You can now create a template for your output, in the Quantum GIS composer. The template is a classic composer document. Two things can be noted :

  • You have to remind which map item will contain your coverages. You can know the map item name with the tooltip (”Map 0” for example).
  • You can use text replacement in label. Every occurence of $FIELD(fieldname) in a label will be replaced by the value of the field with name fieldname from the coverage layer, for the current coverage.

Atlas plugin

You are now ready to launch the plugin. Find the entry in the plugins menu or click the atlas plugin button. You should see the following dialog.

Main Atlas plugin window

Main Atlas plugin window

You have to fill the form before clicking on Render to launch the rendering of the output maps. The options are :

  • Coverage layer : The name of the layer containing the coverage geometries
  • Hide coverage : If checked, the coverage layer itself will not be rendered on the output map
  • Composer template : Choose a template for output images. You can refresh the template list or show the selected template in the composer window
  • Composer map object : Item on the composer template where the map extent will be zoomed on each coverage. Use the tooltip over objects in the composer window to know the map item name
  • Margin around coverage : Amount of space around given coverage geometry. Default is 10% of coverage bounding box
  • Output directory : Location where the rendering writes the output images to
  • Filename pattern : Generic name of the output files. The final names will have a _n suffix before the extension, n being the image number (like basename_0.pdf). The pattern extension determines the output file type. The latter can be any image format (PNG, JPG…) or PDF.
  • Render : The render button launches the rendering process, writing output in the specified directory

Results

The results are written to the filesystem, with the file type specified in the filename pattern.
For example, PNG output :

image_resultsAnd a PDF output example :

okular_results

We can notice that labels have been replaced by corresponding field values in the coverage layer.

Where is it ?

The plugin has been published on QGIS main plugin repository, just look in QGIS plugin installer. Don’t forget to activate the experimental plugins in QGIS plugin installer’s options.

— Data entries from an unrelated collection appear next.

(** The network side of the loop. *)
Lemma collect_loop_network questions :
  forall acc total i w res w' a,
    collect_loop remote json_dumps self total i questions acc w = (Ok res, w') ->
    api w = Some a ->
    Forall has_question_id questions /\
    network (trace w')
    = (network (trace w)
       ++ flat_map (answer_calls a (rate_limit self)) questions)%list.
Proof.
  induction questions as [|q rest IH]; intros acc total i w res w' a Hrun Hapi.
  - simpl in Hrun. inversion Hrun; subst. split; [constructor|].
    simpl. symmetry. apply app_nil_r.
  - cbn [collect_loop] in Hrun. unfold bind at 1 in Hrun.
    destruct (getitem q "question_id" w) as [[question_id|e] w0] eqn:E0;
      [|discriminate].
    pose proof (getitem_run _ _ _ E0); subst w0.
    destruct q as [| | | | |d]; try discriminate E0.
    unfold getitem in E0. destruct (dict_get d "question_id") as [x|] eqn:Hid;
      [|discriminate].
    inversion E0; subst x. clear E0.
    unfold bind at 1 in Hrun. rewrite (live_answers_cases question_id w Hapi) in Hrun.
    destruct (rate_limit self =? 0); [discriminate|].
    destruct (rate_limit self <? 0); [discriminate|].
    set (answers := degrade _) in Hrun.
    set (w1 := emit _ _) in Hrun.
    unfold bind at 1 in Hrun. cbn [setitem ret] in Hrun.
    set (q' := VDict (dict_set d "answers" (VList answers))) in *.
    unfold bind at 1 in Hrun.
    destruct ((if (((i + 1) mod 10 =? 0) || (i =? total - 1))%bool
               then save_to_json json_dumps (acc ++ [q']) (temp_path (i + 1))
               else ret tt) w1) as [[[]|e] w2] eqn:E2; [|discriminate].
    assert (H2 : api w2 = Some a /\ network (trace w2) = network (trace w1)).
    { destruct (_ || _)%bool.
      - destruct (save_to_json_run _ _ _ _ E2) as (_ & _ & Ha & Htr & _).
        split; [rewrite Ha; exact Hapi|].
        rewrite Htr. unfold network. rewrite filter_app. simpl. apply app_nil_r.
      - inversion E2; subst w2. split; [exact Hapi | reflexivity]. }
    destruct H2 as [Hapi2 Hnet2].
    destruct (IH _ _ _ _ _ _ _ Hrun Hapi2) as [Hids Hnet].
    split.
    + constructor; [|exact Hids]. exists d, question_id. split; [reflexivity | exact Hid].
    + rewrite Hnet, Hnet2. subst w1. cbn [emit trace flat_map].
      unfold answer_calls at 2. cbn [field]. rewrite Hid.
      unfold network. rewrite !filter_app. cbn [filter is_write negb].
      rewrite <- !app_assoc. reflexivity.
Qed.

[Update] : For versions < 1.7.3 you have to manually add the new plugin repository : http://plugins.qgis.org/plugins/plugins.xml

Plugin’s homepage is http://hub.qgis.org/projects/atlas

The code can be obtained at : http://hub.qgis.org/projects/atlas/repository

The bugtracker is there : http://hub.qgis.org/projects/atlas/issues

What’s next ?

This plugin is a first release. While being functional for us, it is a beta prototype. There is still a lot of work needed to be done to have a production-ready tool. We are looking for contributors (code, documentation, bug reports, funding…). We would also be happy to have feedback and a gallery of map books if you can publish them.

If you like the plugin and want some improvement, do not hesitate to contact us, we can develop it for you, or adapt it to your specific needs !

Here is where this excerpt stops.